Required work: Only the lines below, from the one with "by (rewrite Hw1;" through the one with "rewrite Hts2, Hts1.", are to be written out, exactly.

Start of Given entries

(** X23. A response without property data is reported as a success: the
    page shows the success banner and, as the results, the sentinel. *)
Theorem no_data_under_success_banner {R : Runtime}
    (FirecrawlApp : pyval -> PropertyFindingAgent) (exn_str : exn -> str)
    (FIRECRAWL_API_KEY OPENAI_API_KEY : pyval)
    (state : session_state) (w : widgets) (response : pyval) :
  search_clicked w = true ->
  property_extraction (client_of FirecrawlApp FIRECRAWL_API_KEY state)
    (PStr (city_text w)) (PFloat (max_price_number w))
    (PStr (category_choice w)) (PStr (type_choice w)) = Ok response ->
  lacks_properties response ->
  exists after,
    snd (main FirecrawlApp exn_str FIRECRAWL_API_KEY OPENAI_API_KEY state w)
    = page_head
      ++ st_spinner (py "🔍 Searching for properties...")
      :: st_success (py "✅ Property search completed!")
      :: st_subheader (py "🏘️ Property Recommendations")
      :: st_markdown NO_DATA
      :: st_spinner (py "📊 Analyzing location trends...")
      :: after.
Proof.
  intros C E Lk. rewrite (main_clicked _ _ _ _ _ _ C). unfold search.
  rewrite find_properties_extraction, E. cbn [bind].
  rewrite (format_response_lacking Lk).
  eexists. reflexivity.
Qed.

(** X24. Without both keys nothing runs: when the environment lacks a key
    and a side bar field is empty, a run of the script shows the banner only
    and leaves the session as it was, no agent being created. *)
Theorem script_stops_without_keys {R : Runtime}
    (FirecrawlApp : pyval -> PropertyFindingAgent) (exn_str : exn -> str)
    (env_firecrawl env_openai : option str)
    (input_firecrawl input_openai : str)
    (state : session_state) (w : widgets) :
  truthy (getenv env_firecrawl) && truthy (getenv env_openai) = false ->
  truthy (PStr input_firecrawl) && truthy (PStr input_openai) = false ->
  script FirecrawlApp exn_str env_firecrawl env_openai input_firecrawl
    input_openai state w
  = (state, [st_error KEYS_MISSING]).
Proof.
  intros E I. unfold script, load_api_keys.
  destruct (truthy (getenv env_firecrawl)), (truthy (getenv env_openai));
    try discriminate E; cbn [negb orb];
    destruct (truthy (PStr input_firecrawl)), (truthy (PStr input_openai));
    try discriminate I; reflexivity.
Qed.
(** X16: on a bus where the scan raises on no descriptor, two calls of
    [enumerate] in succession return as many transports each, at addresses
    that differ from one call to the other, and with the same paths in the
    same order: the path of each transport is the one of its descriptor, so
    a path found in one scan names the same bus position in the next. *)
Theorem enumerate_twice_same_paths w :
  forallb scan_quiet (attached w) = true ->
  let found := List.filter accepted (attached w) in
  let w1 := snd (enumerate get_protocol w) in
  let w2 := snd (enumerate get_protocol w1) in
  exists first second,
    fst (enumerate get_protocol w) = Ok first
    /\ fst (enumerate get_protocol w1) = Ok second
    /\ length first = length found
    /\ length second = length found
    /\ (forall a, In a first -> ~ In a second)
    /\ paths_of w1 first = map dev_path found
    /\ paths_of w2 first = map dev_path found
    /\ paths_of w2 second = map dev_path found.
Proof.
  intros Hquiet found w1 w2.
  destruct (ensure_context_world w) as (Hh & Ht & _ & _ & Hat).
  assert (Hrun1 : enumerate get_protocol w
                  = (Ok (seq (length (transports w)) (length found)),
                     scanned_world get_protocol found
                       (snd (ensure_context w)))).
  { rewrite enumerate_unfold.
    rewrite (enumerate_loop_quiet get_protocol _ [] _ Hquiet).
    now rewrite Ht. }
  assert (Hw1 : w1 = scanned_world get_protocol found
                       (snd (ensure_context w)))
    by (unfold w1; now rewrite Hrun1).
  assert (Hat1 : attached w1 = attached w) by (now rewrite Hw1).
  assert (Hts1 : transports w1
                 = transports w
                   ++ new_transports get_protocol found (length (handles w)))
    by (rewrite Hw1; unfold scanned_world; simpl; now rewrite Ht, Hh).
  destruct (ensure_context_world w1) as (Hh' & Ht' & _ & _ & Hat').
  assert (Hquiet1 : forallb scan_quiet (attached w1) = true)
    by (now rewrite Hat1).
  assert (Hrun2 : enumerate get_protocol w1
                  = (Ok (seq (length (transports w1)) (length found)),
                     scanned_world get_protocol found
                       (snd (ensure_context w1)))).
  { rewrite enumerate_unfold.
    rewrite (enumerate_loop_quiet get_protocol _ [] _ Hquiet1).
    rewrite Ht', Hat1. reflexivity. }
  assert (Hts2 : transports w2
                 = transports w1
                   ++ new_transports get_protocol found (length (handles w1)))
    by (unfold w2; rewrite Hrun2; unfold scanned_world; simpl;
        now rewrite Ht', Hh').
  exists (seq (length (transports w)) (length found)),
         (seq (length (transports w1)) (length found)).
  split; [now rewrite Hrun1|]. split; [exact (f_equal fst Hrun2)|].
  split; [apply length_seq|]. split; [apply length_seq|].
  split.
  { intros a Ha Ha'. apply in_seq in Ha. apply in_seq in Ha'.
    rewrite Hts1, length_app, new_transports_length in Ha'. lia. }
  split.
  { apply (paths_of_new_transports found w1 (transports w) []
             (length (handles w))).
    now rewrite app_nil_r. }
  split.
  { apply (paths_of_new_transports found w2 (transports w)
             (new_transports get_protocol found (length (handles w1)))
             (length (handles w))).
    rewrite Hts2, Hts1. now rewrite <- app_assoc. }
  apply (paths_of_new_transports found w2 (transports w1) []
           (length (handles w1))).
  now rewrite app_nil_r.
Qed.

End two_scans.

(** ** What enumerate answers on any bus *)

Lemma scan_quiet_no_error dev :
  scan_quiet dev = true <-> scan_error dev = None.
Proof.
  unfold scan_quiet, scan_error.
  destruct (supported dev); cbn [negb orb]; [|tauto].
  destruct (is_vendor_class dev) as [[|]|e]; try (split; congruence).
  destruct (getProduct dev) as [s|e]; [tauto|].
  destruct (is_USBErrorNotSupported e); split; congruence.
Qed.

Section enumerate_result.

Variable get_protocol : addr -> bool -> Protocol.

Lemma enumerate_loop_result devs :
  forall devices w,
    fst (enumerate_loop get_protocol devs devices w) =
      match first_scan_error devs with
      | Some e => Raise e
      | None =>
          Ok (devices
              ++ seq (length (transports w))
                   (length (List.filter accepted devs)))
      end.
Proof.
  induction devs as [|dev devs IH]; intros devices w.
  - simpl. now rewrite app_nil_r.
  - rewrite enumerate_loop_cons.
    change (List.filter accepted (dev :: devs))
      with (if accepted dev then dev :: List.filter accepted devs
            else List.filter accepted devs).
    pose proof (eq_refl (accepted dev)) as Hacc.
    unfold accepted at 2 in Hacc.
    cbn [first_scan_error]. unfold scan_error.
    destruct (supported dev); cbn [negb andb] in *;
      [|rewrite Hacc; apply IH].
    destruct (is_vendor_class dev) as [[|]|e];
      [| rewrite Hacc; apply IH | reflexivity].
    destruct (getProduct dev) as [s|e]; rewrite Hacc;
      cbv beta iota delta [andb].
    + rewrite IH. destruct (first_scan_error devs); [reflexivity|].
      f_equal. rewrite <- app_assoc. f_equal. cbn [length seq app].
      do 2 f_equal.
      unfold init_world. cbn [transports set_transports set_handles].
      rewrite length_app. cbn [length]. lia.
    + destruct (is_USBErrorNotSupported e); [apply IH | reflexivity].
Qed.

(** X17: what [enumerate] answers, on any bus: it raises the error of the
    first descriptor, in bus order, on which the scan raises (a supported
    identity whose class cannot be read, or a vendor-class candidate whose
    product-string query raises something else than not-supported), and when
    there is none it returns one new address for each accepted descriptor.
    So it returns exactly when the scan raises on no descriptor. *)
Theorem enumerate_result_on_any_bus w :
  fst (enumerate get_protocol w) =
    match first_scan_error (attached w) with
    | Some e => Raise e
    | None =>
        Ok (seq (length (transports w))
              (length (List.filter accepted (attached w))))
    end
  /\ ((exists addrs, fst (enumerate get_protocol w) = Ok addrs) <->
      forallb scan_quiet (attached w) = true).
Proof.
  assert (Hres : fst (enumerate get_protocol w) =
                   match first_scan_error (attached w) with
                   | Some e => Raise e
                   | None =>
                       Ok (seq (length (transports w))
                             (length (List.filter accepted (attached w))))
                   end).
  { rewrite enumerate_unfold, enumerate_loop_result.
    destruct (ensure_context_world w) as (_ & Ht & _).
    now rewrite Ht. }
  split; [exact Hres|].
  rewrite Hres.
  assert (Hquiet : forall devs,
            forallb scan_quiet devs = true <-> first_scan_error devs = None).
  { induction devs as [|d devs IH]; simpl; [tauto|].
    rewrite andb_true_iff, IH, scan_quiet_no_error.
    destruct (scan_error d); split; try tauto; try congruence. }
  rewrite Hquiet.
  destruct (first_scan_error (attached w)) as [e|].
  - split; [intros [addrs H]; discriminate | discriminate].
  - split; [reflexivity | eauto].
Qed.
(** X1.  For the run kind mysql, a host whose role is primary or that has no
    role, followed by a host whose role is secondary, give the group
    [primary] with the first host as mysql-primary-0, the group [secondary]
    with the second as mysql-secondary-0, both groups as children of mysql,
    and the block of shared variables. *)
Theorem mysql_primary_and_secondary p s :
  role p = Some "primary" ∨ noRole p = true → role s = Some "secondary" →
  generateInventoryContent [p; s] "mysql"
  = "[primary]" +:+ nl +:+ (formatServerLine p "mysql-primary-0" +:+ nl) +:+ nl
    +:+ "[secondary]" +:+ nl +:+ (formatServerLine s "mysql-secondary-0" +:+ nl) +:+ nl
    +:+ "[mysql:children]" +:+ nl +:+ "primary" +:+ nl +:+ "secondary" +:+ nl
    +:+ varsSection [p; s].
Proof.
  intros Hp Hs.
  assert (Hp1 : (roleIs "primary" p || noRole p) = true).
  { destruct Hp as [Hp|Hp]; [|by rewrite Hp, orb_true_r].
    unfold roleIs. by rewrite bool_decide_eq_true_2. }
  assert (Hp2 : roleIs "secondary" p = false).
  { unfold roleIs. apply bool_decide_eq_false. intros E.
    destruct Hp as [Hp|Hp]; [congruence|]. unfold noRole in Hp. by rewrite E in Hp. }
  assert (Hs1 : (roleIs "primary" s || noRole s) = false).
  { unfold roleIs, noRole. rewrite Hs. by rewrite bool_decide_eq_false_2. }
  assert (Hs2 : roleIs "secondary" s = true).
  { unfold roleIs. by rewrite bool_decide_eq_true_2. }
  unfold generateInventoryContent, groupsSection. simpl.
  rewrite !filter_cons, filter_nil. rewrite Hp1, Hp2, Hs1, Hs2. simpl.
  unfold hostLines. simpl. rewrite !append_nil_r. by rewrite !append_assoc.
Qed.

(** The roles that name a group of a replicated service. *)
Definition groupRoles (playbookType : string) : list string :=
  if Js.eqs playbookType "mongodb" then ["primary"; "secondary"; "arbiter"]
  else ["primary"; "secondary"].

(** X2.  For the run kinds mysql and mongodb, a host whose role is not empty
    and is none of the group names of the kind (primary and secondary, and
    arbiter for mongodb) is in no group: the groups are those of the list
    without the host. *)
Theorem replicated_unknown_role_omitted playbookType l1 h l2 r :
  playbookType = "mysql" ∨ playbookType = "mongodb" →
  role h = Some r → r ≠ "" → r ∉ groupRoles playbookType →
  groupsSection (l1 ++ h :: l2) playbookType = groupsSection (l1 ++ l2) playbookType.
Proof.
  intros Hk Hr Hne Hnot.
  assert (Hno : noRole h = false).
  { unfold noRole. rewrite Hr. simpl. by destruct r. }
  assert (Hnot' : ∀ x, x ∈ groupRoles playbookType → roleIs x h = false).
  { intros x Hx. unfold roleIs. apply bool_decide_eq_false. rewrite Hr. intros [= ->]. done. }
  destruct Hk as [-> | ->]; unfold groupsSection; simpl;
    rewrite !(filter_without _ l1 h l2); try done;
    rewrite ?Hno, ?orb_false_r; apply Hnot'; unfold groupRoles; simpl;
    by repeat constructor.
Qed.


Lemma uniqueLoop_fresh seen l :
  NoDup (dedupKey <$> l) → (∀ s, s ∈ l → dedupKey s ∉ seen) → uniqueLoop seen l = l.
Proof.
  induction l as [|a l IH] in seen |- *; intros Hnd Hseen; [done|].
  rewrite fmap_cons in Hnd. apply NoDup_cons in Hnd as [Ha Hnd]. simpl.
  rewrite bool_decide_eq_false_2 by (apply Hseen; by left).
  f_equal. apply IH; [done|].
  intros s Hs Hin. apply elem_of_union in Hin as [Hin|Hin].
  - apply elem_of_singleton in Hin. apply Ha. rewrite <- Hin.
    apply list_elem_of_fmap. by exists s.
  - apply (Hseen s); [by right|done].
Qed.

Definition otherKind (playbookType : string) : Prop :=
  playbookType ∉ ["mysql"; "mongodb"; "kubernetes"; "env-check"].

Lemma otherKind_groups playbookType servers :
  otherKind playbookType →
  groupsSection servers playbookType = "[all]" +:+ nl +:+ hostLines "server-" servers.
Proof.
  intros Hk. unfold groupsSection, Js.eqs.
  rewrite !bool_decide_eq_false_2; [done|intros ->; apply Hk; by repeat constructor..].
Qed.

(** X3.  The hosts that env-check keeps are a sublist of the hosts given, and
    keeping them once more changes nothing.  When no two hosts share host
    name and port the list is kept whole, and the document of env-check is
    that of any run kind that has no groups of its own. *)
Theorem env_check_without_duplicates servers playbookType :
  otherKind playbookType →
  uniqueServers (uniqueServers servers) = uniqueServers servers
  ∧ uniqueServers servers `sublist_of` servers
  ∧ (NoDup (dedupKey <$> servers) →
     uniqueServers servers = servers
     ∧ generateInventoryContent servers "env-check"
       = generateInventoryContent servers playbookType).
Proof.
  intros Hk.
  assert (Hid : ∀ l, NoDup (dedupKey <$> l) → uniqueServers l = l).
  { intros l Hl. apply uniqueLoop_fresh; [done|]. intros s _. apply not_elem_of_empty. }
  split; [apply Hid, uniqueLoop_NoDup|]. split.
  - unfold uniqueServers. generalize (∅ : gset string).
    induction servers as [|a l IH]; intros seen; simpl; [done|].
    case_bool_decide; [by apply sublist_cons|by apply sublist_skip].
  - intros Hnd. split; [by apply Hid|].
    unfold generateInventoryContent. rewrite (otherKind_groups playbookType) by done.
    unfold groupsSection. simpl. by rewrite Hid.
Qed.

(** X4.  Two hosts have the same key for env-check exactly when they have the
    same host name and the same port (an absent port or port 0 counts as
    22): the colon between name and port cannot make two different pairs
    collide.  Hosts that differ in name or port are both kept. *)
Theorem dedup_key_identifies_host_and_port a b :
  (dedupKey a = dedupKey b ↔ hostname a = hostname b ∧ portOr22 a = portOr22 b)
  ∧ (hostname a ≠ hostname b ∨ portOr22 a ≠ portOr22 b → uniqueServers [a; b] = [a; b]).
Proof.
  assert (Hiff : dedupKey a = dedupKey b ↔ hostname a = hostname b ∧ portOr22 a = portOr22 b)
    by apply dedupKey_same.
  split; [done|]. intros Hne.
  unfold uniqueServers. simpl.
  rewrite bool_decide_eq_false_2 by apply not_elem_of_empty.
  rewrite bool_decide_eq_false_2; [done|].
  intros Hin. apply elem_of_union in Hin as [Hin|Hin]; [|by apply not_elem_of_empty in Hin].
  apply elem_of_singleton in Hin. symmetry in Hin. apply Hiff in Hin as [Hh Hp].
  destruct Hne; congruence.
Qed.


(** The host with other key material, where it has some. *)
Definition rekey (k : string) (s : TargetHost) : TargetHost :=
  match Js.truthy (ssh_key s) with
  | Some _ =>
      mkHost (hostname s) (ssh_port s) (ssh_user s) (ssh_user_type s) (ssh_auth_type s)
             (Some k) (password s) (sudo_password s) (role s) (ansible_user s)
  | None => s
  end.

(** The host whose elevation password is its login password. *)
Definition sudoAsLogin (s : TargetHost) : TargetHost :=
  mkHost (hostname s) (ssh_port s) (ssh_user s) (ssh_user_type s) (ssh_auth_type s)
         (ssh_key s) (password s) (password s) (role s) (ansible_user s).

Section Relabel.
(** A change of the hosts that the builder cannot observe. *)
Variable g : TargetHost → TargetHost.
Hypothesis g_line : ∀ s name, formatServerLine (g s) name = formatServerLine s name.
Hypothesis g_role : ∀ s, role (g s) = role s.
Hypothesis g_key : ∀ s, dedupKey (g s) = dedupKey s.
Hypothesis g_user : ∀ s, ansible_user (g s) = ansible_user s.

Lemma relabel_filter (P : TargetHost → bool) (l : list TargetHost) :
  (∀ s, P (g s) = P s) → filter P (g <$> l) = g <$> filter P l.
Proof.
  intros HP. induction l as [|a l IH]; [done|].
  rewrite fmap_cons, !filter_cons, HP, IH. by destruct (P a).
Qed.

Lemma relabel_hostLines prefix (l : list TargetHost) : hostLines prefix (g <$> l) = hostLines prefix l.
Proof.
  unfold hostLines. f_equal. rewrite imap_fmap. apply imap_ext.
  intros i s _. simpl. by rewrite g_line.
Qed.

Lemma relabel_groupBlock header prefix (l : list TargetHost) :
  groupBlock header prefix (g <$> l) = groupBlock header prefix l.
Proof.
  unfold groupBlock. rewrite relabel_hostLines. by destruct l.
Qed.

Lemma relabel_childLine name (l : list TargetHost) : childLine name (g <$> l) = childLine name l.
Proof. by destruct l. Qed.

Lemma relabel_uniqueLoop seen (l : list TargetHost) : uniqueLoop seen (g <$> l) = g <$> uniqueLoop seen l.
Proof.
  induction l as [|a l IH] in seen |- *; [done|].
  rewrite fmap_cons. simpl. rewrite g_key. case_bool_decide; [done|].
  by rewrite fmap_cons, IH.
Qed.

Lemma relabel_defaultUser (l : list TargetHost) : defaultUser (g <$> l) = defaultUser l.
Proof.
  induction l as [|a l IH]; [done|].
  rewrite fmap_cons. simpl. by rewrite g_user, IH.
Qed.

Lemma relabel_roleIs r s : roleIs r (g s) = roleIs r s.
Proof. unfold roleIs. by rewrite g_role. Qed.

Lemma relabel_noRole s : noRole (g s) = noRole s.
Proof. unfold noRole. by rewrite g_role. Qed.

Lemma relabel_content servers playbookType :
  generateInventoryContent (g <$> servers) playbookType
  = generateInventoryContent servers playbookType.
Proof.
  unfold generateInventoryContent, varsSection. rewrite relabel_defaultUser.
  f_equal. unfold groupsSection, uniqueServers.
  rewrite !relabel_filter
    by (intros s; by rewrite ?relabel_roleIs, ?relabel_noRole).
  by rewrite relabel_uniqueLoop, !relabel_groupBlock, !relabel_childLine, !relabel_hostLines.
Qed.

End Relabel.

(** X5.  The inventory document does not depend on the text of a private key,
    only on whether a host has one: replacing every key that is present by
    another text that is not empty leaves the document unchanged. *)
Theorem document_ignores_key_material k servers playbookType :
  k ≠ "" →
  generateInventoryContent (rekey k <$> servers) playbookType
  = generateInventoryContent servers playbookType.
Proof.
  intros Hk. apply relabel_content.
  - intros s name. unfold rekey.
    destruct (Js.truthy (ssh_key s)) as [k0|] eqn:E; [|done].
    unfold formatServerLine, keyPath. simpl. rewrite E.
    by rewrite (nonEmpty_true k Hk).
  - intros s. unfold rekey. by destruct (Js.truthy (ssh_key s)).
  - intros s. unfold rekey. by destruct (Js.truthy (ssh_key s)).
  - intros s. unfold rekey. by destruct (Js.truthy (ssh_key s)).
Qed.

(** X6.  A host without a password for sudo is written as if its sudo password
    were its login password: setting the sudo password of every host to its
    login password leaves the document unchanged when no host had a sudo
    password. *)
Theorem elevation_falls_back_to_login_password servers playbookType :
  Forall (λ s, Js.truthy (sudo_password s) = None) servers →
  generateInventoryContent (sudoAsLogin <$> servers) playbookType
  = generateInventoryContent servers playbookType.
Proof.
  intros Hall.
  assert (Hline : ∀ s name, Js.truthy (sudo_password s) = None →
            formatServerLine (sudoAsLogin s) name = formatServerLine s name).
  { intros s name Hs. unfold formatServerLine, sudoAsLogin, keyPath. simpl. rewrite Hs.
    by destruct (Js.truthy (password s)). }
  set (g := λ s, if decide (Js.truthy (sudo_password s) = None) then sudoAsLogin s else s).
  assert (Hg : sudoAsLogin <$> servers = g <$> servers).
  { apply Forall_fmap_ext_1. eapply Forall_impl; [exact Hall|].
    intros s Hs. unfold g. by rewrite decide_True. }
  rewrite Hg. apply relabel_content; intros s; unfold g; case_decide; try done.
  intros name. by apply Hline.
Qed.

End of Given entries

Response:
    by (rewrite Hw1; unfold scanned_world; simpl; now rewrite Ht, Hh).
  destruct (ensure_context_world w1) as (Hh' & Ht' & _ & _ & Hat').
  assert (Hquiet1 : forallb scan_quiet (attached w1) = true)
    by (now rewrite Hat1).
  assert (Hrun2 : enumerate get_protocol w1
                  = (Ok (seq (length (transports w1)) (length found)),
                     scanned_world get_protocol found
                       (snd (ensure_context w1)))).
  { rewrite enumerate_unfold.
    rewrite (enumerate_loop_quiet get_protocol _ [] _ Hquiet1).
    rewrite Ht', Hat1. reflexivity. }
  assert (Hts2 : transports w2
                 = transports w1
                   ++ new_transports get_protocol found (length (handles w1)))
    by (unfold w2; rewrite Hrun2; unfold scanned_world; simpl;
        now rewrite Ht', Hh').
  exists (seq (length (transports w)) (length found)),
         (seq (length (transports w1)) (length found)).
  split; [now rewrite Hrun1|]. split; [exact (f_equal fst Hrun2)|].
  split; [apply length_seq|]. split; [apply length_seq|].
  split.
  { intros a Ha Ha'. apply in_seq in Ha. apply in_seq in Ha'.
    rewrite Hts1, length_app, new_transports_length in Ha'. lia. }
  split.
  { apply (paths_of_new_transports found w1 (transports w) []
             (length (handles w))).
    now rewrite app_nil_r. }
  split.
  { apply (paths_of_new_transports found w2 (transports w)
             (new_transports get_protocol found (length (handles w1)))
             (length (handles w))).
    rewrite Hts2, Hts1. now rewrite <- app_assoc. }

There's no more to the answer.